In 1959, a team led by a US department of agriculture economist produced the Ford Foundation's Report on India's Food Crisis and Steps to Meet It. In place of institutional change (ie redistribution of land and other rural assets) as the key-stone to agricultural development, this report stressed technological change (improved seeds, chemical fertilisers, and pesticides) in small, already irrigated, pockets. This was the 'Green Revolution' strategy. Ford even funded the Intensive Agricultural Development Programme (IADP) as a test case of the strategy, providing rich farmers in irrigated areas with subsidised inputs, generous credit, price incentives, and so on. The World Bank too put its weight behind this strategy.11

Soon it was adopted by the Indian government, with far-reaching effects. Agricultural production of rice and wheat in the selected pockets grew immediately. Talk of land reform, tenancy reform, abolition of usury, and so on were more or less dropped from official agenda (never to return). But the initial spectacular growth rates eventually slowed. On the average agricultural production all-India has grown more slowly after the Green Revolution than before, and in much of the country per capita agricultural output has stagnated or fallen. Today even the Green Revolution pockets are facing stagnation in yields.

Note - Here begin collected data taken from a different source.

(** The loop of a connected cycle is the loop over the control sequence,
    and the calls of the cycle are those of the loop, then those of the
    request step. *)
Lemma run_loop (n_samples : Z) (w w' : World) :
  run n_samples w = Some (tt, w') ->
  (control (instance w) =? NULL) = false ->
  exists w2,
    LV2_ATOM_SEQUENCE_FOREACH (sequences w (control (instance w))) control_event
      (with_audio (forwarded w n_samples) w) = Some (tt, w2)
    /\ calls w' = calls w2 ++ request_calls (instance w).
Proof.
  intros Hrun Hc. revert Hrun.
  unfold run. unfold bind at 1 2. unfold get_self at 1.
  assert (Hfwd : forall w1,
    (if negb (p_out (instance w) =? p_in (instance w))
     then memcpy (p_out (instance w)) (p_in (instance w)) (sizeof_float * n_samples)
     else ret tt) w = Some (tt, w1) ->
    w1 = with_audio (forwarded w n_samples) w).
  { intros w1. unfold forwarded, memcpy, ret.
    destruct (p_out (instance w) =? p_in (instance w)); cbn [negb].
    - intros [= <-]. now rewrite with_audio_same.
    - destruct (_ || _); congruence. }
  destruct ((if negb (p_out (instance w) =? p_in (instance w))
             then memcpy (p_out (instance w)) (p_in (instance w))
                         (sizeof_float * n_samples)
             else ret tt) w) as [[[] w1]|] eqn:E; [|discriminate].
  specialize (Hfwd w1 eq_refl). subst w1. clear E.
  rewrite Hc.
  unfold bind at 1. unfold read_sequence at 1. cbn [sequences with_audio instance].
  unfold bind at 1.
  destruct (LV2_ATOM_SEQUENCE_FOREACH _ _ _) as [[[] w2]|] eqn:Hloop; [|discriminate].
  intros H. exists w2. split; [reflexivity|].
  apply foreach_effect in Hloop as (cs & _ & _ & ->).
  cbn [with_audio with_calls instance calls] in *.
  revert H. unfold bind, get_self, modify_self, host_call, ret.
  cbn [with_audio with_calls with_instance instance calls audio sequences].
  unfold request_calls, after_request, request_due.
  destruct (negb (request_sent (instance w)) && past_two_seconds (instance w));
    intros [= <-]; cbn [calls with_calls with_instance]; [reflexivity|].
  now rewrite app_nil_r.
Qed.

However, the Green Revolution was successful in another sense: it yielded a large market for foreign firms selling either inputs or the technology to manufacture those inputs.

Shift to funding NGO 'activism'
Since 1972 there has been a shift in FF's activities in India. Earlier FF had a large staff, focussing on agriculture and rural development, providing technical assistance in these fields and directly implementing its projects. Now FF's developmental activities continue under the heading "asset-building and community development" (Ford claims that it is responsible for introducing the concept of "micro-lending" in India, now eagerly embraced by the Reserve Bank), but it has added two other heads: "peace and social justice" and "education, media, arts and culture". This is in line with changes in foundation/funding agency policy worldwide, whereby, since the late 1970s, a new breed of 'activist' NGOs, engaging in social and political activity, have been systematically promoted. Among Ford's "peace and social justice" goals are the promotion of human rights, especially those of women; ensuring open and accountable government institutions; strengthening "civil society through the broad participation of individuals and civic organisations in charting the future", and supporting regional and international cooperation.12

Over the period 1952-2002, FF New Delhi office, the first and oldest of FF's 13 overseas offices, has distributed $450 million in grants.13 At a press conference to mark the fiftieth anniversary of FF in India, the foundation's India representative said that it was launching a new Rs 220 crore ($45 million) funding programme — twice the usual annual allocation — and committing substantial funds to disadvantaged groups such as adivasis, dalits and women. "Asked if the shift in focus [from FF's traditional activities in rural development] was prompted by the inequalities caused by the Indian government's economic policies of globalisation and liberalisation, he said there was no question of getting away from globalisation but it had brought some concern also. The projects would, therefore, act as a corrective measure to offset the adverse impact of uncontrolled market forces."14

This is precisely the language of the World Bank and IMF: their answer to "uncontrolled market forces" is not to control them, but to set up tiny well-publicised safety nets to catch a handful from among the masses of people thrown out by market forces.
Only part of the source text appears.